Hasta bien recientemente había unas cuantas especialidades para configurar el menú ideal en este legendario restaurante, que ya ha superado los cuarenta y cinco años de existencia, de histórica andadura. Siempre procedía solicitar el rodaballo a la brasa, de talla mundial, que no hay quien supere en regularidad. Nada ha cambiado: se impone tan romboidal pez siempre, siempre que esté en su perfecta sazón, o, si le supera el lenguado, una pieza del mismo, que también a la parrilla merece título universal. Y para completar el menú, teníamos y tenemos la langosta del Cantábrico hecha herméticamente en su caparazón al aroma de carbón, los dulces y bravíos chipironcitos a lo Pelayo (encebollados con un toque de pimiento verde), las delicadas y escurridizas kokotxas rebozadas y el nítido y carnoso salpicón de bogavante. Todo ello sigue igual de perfecto que siempre, o más, pues en un mundo en evidente decadencia de la materia prima, este establecimiento sigue empeñado en la excelsitud y consigue piezas cada vez más excepcionales, lo que aún acentúa su mérito.

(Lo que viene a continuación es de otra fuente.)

(** X16. With [force] set, the current revision does what the first
    revision does, plus the two raw cells: started on ledgers that agree on
    the first nine columns, both give the same response, and the ledgers
    still agree on the first nine columns afterwards. *)
Theorem forced_request_extends_first_revision clk rc s3 s1 :
  truthy (force rc) = true ->
  map (firstn 9) (ledger s3) = ledger s1 ->
  fst (submit clk (Parsed (JReceipt rc)) s3)
  = fst (FirstRevision.submit (rowTime clk) (Parsed (JReceipt rc)) s1)
  /\ map (firstn 9) (ledger (snd (submit clk (Parsed (JReceipt rc)) s3)))
     = ledger (snd (FirstRevision.submit (rowTime clk) (Parsed (JReceipt rc)) s1)).
Proof.
  intros Hforce Hrel.
  rewrite submit_record_unfold, first_submit_unfold. cbv zeta. rewrite Hforce.
  rewrite saveReceipt_spec. cbn [ledger debugSheet].
  assert (Hhead : map (firstn 9) (withHeader (ledger s3))
                  = FirstRevision.withHeader (ledger s1)).
  { rewrite <- Hrel. destruct (ledger s3); reflexivity. }
  assert (Hlen : length (withHeader (ledger s3))
                 = length (FirstRevision.withHeader (ledger s1))).
  { rewrite <- Hhead. now rewrite length_map. }
  destruct (formatItems (JReceipt rc)) as [txt|err]; cbn [fst snd ledger].
  - rewrite buildRow_receipt, first_buildRow_receipt. cbn [fst snd ledger].
    rewrite Hlen, map_app. split; [reflexivity|].
    apply (f_equal2 (@app row)); [exact Hhead | reflexivity].
  - split; [reflexivity | exact Hhead].
Qed.

Lemma forced_request_extends_first_revision_witness :
  fst (submit Sample.clk1 (Parsed (JReceipt (Sample.forced Sample.acme))) emptySpreadsheet)
  = fst (FirstRevision.submit (rowTime Sample.clk1)
           (Parsed (JReceipt (Sample.forced Sample.acme))) emptySpreadsheet)
  /\ map (firstn 9)
         (ledger (snd (submit Sample.clk1 (Parsed (JReceipt (Sample.forced Sample.acme)))
                              emptySpreadsheet)))
     = ledger (snd (FirstRevision.submit (rowTime Sample.clk1)
                      (Parsed (JReceipt (Sample.forced Sample.acme))) emptySpreadsheet)).
Proof.
  apply (forced_request_extends_first_revision
           Sample.clk1 (Sample.forced Sample.acme) emptySpreadsheet emptySpreadsheet);
    reflexivity.
Defined.

(* ================================================================== *)
(** * Sequences of requests *)

Lemma findDuplicate_same_key sh rc1 rc2 :
  isReceiptRecord rc1 = true -> isReceiptRecord rc2 = true ->
  keyOf rc1 = keyOf rc2 ->
  findDuplicate sh (JReceipt rc1) = findDuplicate sh (JReceipt rc2).
Proof.
  intros H1 H2 Hkey. unfold findDuplicate.
  destruct (length sh <=? 1); [reflexivity|].
  now apply scanRows_same_key.
Qed.

(** X17. Once a record with a merchant name and a total has been accepted,
    the next request for any record with the same key (the same record
    again, or one that differs in letter case, surrounding white space,
    time, currency, tax or items) is answered with a duplicate warning for
    the row the first request wrote. *)
Theorem same_key_submission_is_duplicate clkA clkB rc rc2 s :
  isReceiptRecord rc = true -> isReceiptRecord rc2 = true ->
  truthy (force rc) = false -> truthy (force rc2) = false ->
  truthy (merchantName rc) = true -> truthy (total rc) = true ->
  findDuplicate (withHeader (ledger s)) (JReceipt rc) = Return None ->
  keyOf rc2 = keyOf rc ->
  let n := length (withHeader (ledger s)) + 1 in
  fst (submit clkA (Parsed (JReceipt rc)) s) = Accepted "Receipt saved successfully" n
  /\ exists ex msg,
      fst (submit clkB (Parsed (JReceipt rc2)) (snd (submit clkA (Parsed (JReceipt rc)) s)))
      = Duplicate n ex msg.
Proof.
  intros Hrec Hrec2 Hf Hf2 Hm Ht Hnone Hkey n.
  destruct (resubmission_detected clkA clkB rc s Hrec Hf Hm Ht Hnone) as (Hfirst & ex & msg & Hsecond).
  split; [exact Hfirst|].
  destruct (submit_duplicate_inv _ _ _ _ _ _ Hsecond) as (data & dup & He & Hfind & Hn & _ & _).
  injection He as <-.
  rewrite <- (findDuplicate_same_key _ rc2 rc Hrec2 Hrec Hkey) in Hfind.
  set (s1 := snd (submit clkA (Parsed (JReceipt rc)) s)) in *.
  assert (Hw : withHeader (ledger s1) = ledger s1).
  { apply findDuplicate_some_length in Hfind. destruct (ledger s1); [cbn in Hfind; lia | reflexivity]. }
  rewrite <- Hw in Hfind.
  destruct (submit_duplicate_fwd clkB (JReceipt rc2) s1 (force rc2) dup eq_refl Hf2 Hfind)
    as [dbg Hsub].
  rewrite Hsub. cbn [fst]. fold n in Hn. rewrite <- Hn. eauto.
Qed.

Lemma same_key_submission_is_duplicate_witness :
  fst (submit Sample.clk1 (Parsed (JReceipt Sample.acmePadded)) emptySpreadsheet)
  = Accepted "Receipt saved successfully" 2
  /\ exists ex msg,
      fst (submit Sample.clk2 (Parsed (JReceipt Sample.acme))
                  (snd (submit Sample.clk1 (Parsed (JReceipt Sample.acmePadded))
                               emptySpreadsheet)))
      = Duplicate 2 ex msg.
Proof.
  apply (same_key_submission_is_duplicate
           Sample.clk1 Sample.clk2 Sample.acmePadded Sample.acme emptySpreadsheet);
    reflexivity.
Defined.

Lemma buildRow_merchant_text now rc txt values :
  isText (merchantName rc) = true ->
  buildRow now (JReceipt rc) txt = Return values -> isStr (cell values 2) = true.
Proof.
  intros Hm. rewrite buildRow_receipt. intros H. injection H as <-.
  unfold cell. cbn [nth]. unfold or_else.
  destruct (merchantName rc) as [| | | |m]; try discriminate Hm; [reflexivity|].
  destruct (truthy (PStr m)); reflexivity.
Qed.

Lemma merchantsAreText_withHeader sh :
  merchantsAreText sh = true -> merchantsAreText (withHeader sh) = true.
Proof. destruct sh; [reflexivity | trivial]. Qed.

Sin embargo, Pedro Arregui, que allá por 1.968 rompió moldes echando por primera vez a la parrilla un cogote de merluza, no se siente conforme ni con su virtuosismo ni con sus aportaciones. Y si a finales de los noventa optó por abrir al calor de las ascuas unas descomunales almejas, de lo que no existían precedentes, impregnándolas levemente de ese aroma rústico, en 2.003, en plena “revolución de la hoguera”, experimentó con dos manjares arcangélicos, las kokotxas y los chipirones, que suponen enriquecer la carta de tan primario e infinito proceder, ahora sujeto a modificaciones conceptuales y técnicas, a la reducción de las cocciones y al ingenio de nuevos instrumentos que posibiliten el asado. Las tres exquisiteces ofrecen sensaciones palatales y táctiles diferentes que suman y suman y suman al patrimonio gastronómico entre exclamaciones sibaríticas incontenibles y exageradas de quien las disfruta.
No se complique usted la vida: si se circunscribe al guión descrito, si asume que ésta es una mesa en la que la jugada no se deja a la voluntad ajena, que está preestablecida y asegurada de antemano, podrá darse un festín que tardará años en olvidar. Y el banquete exige un brindis en consonancia, la bodega es un lujo con precios irrisorios que incitan a la papalina. En fin, una parrilla exclusiva, para gourmets.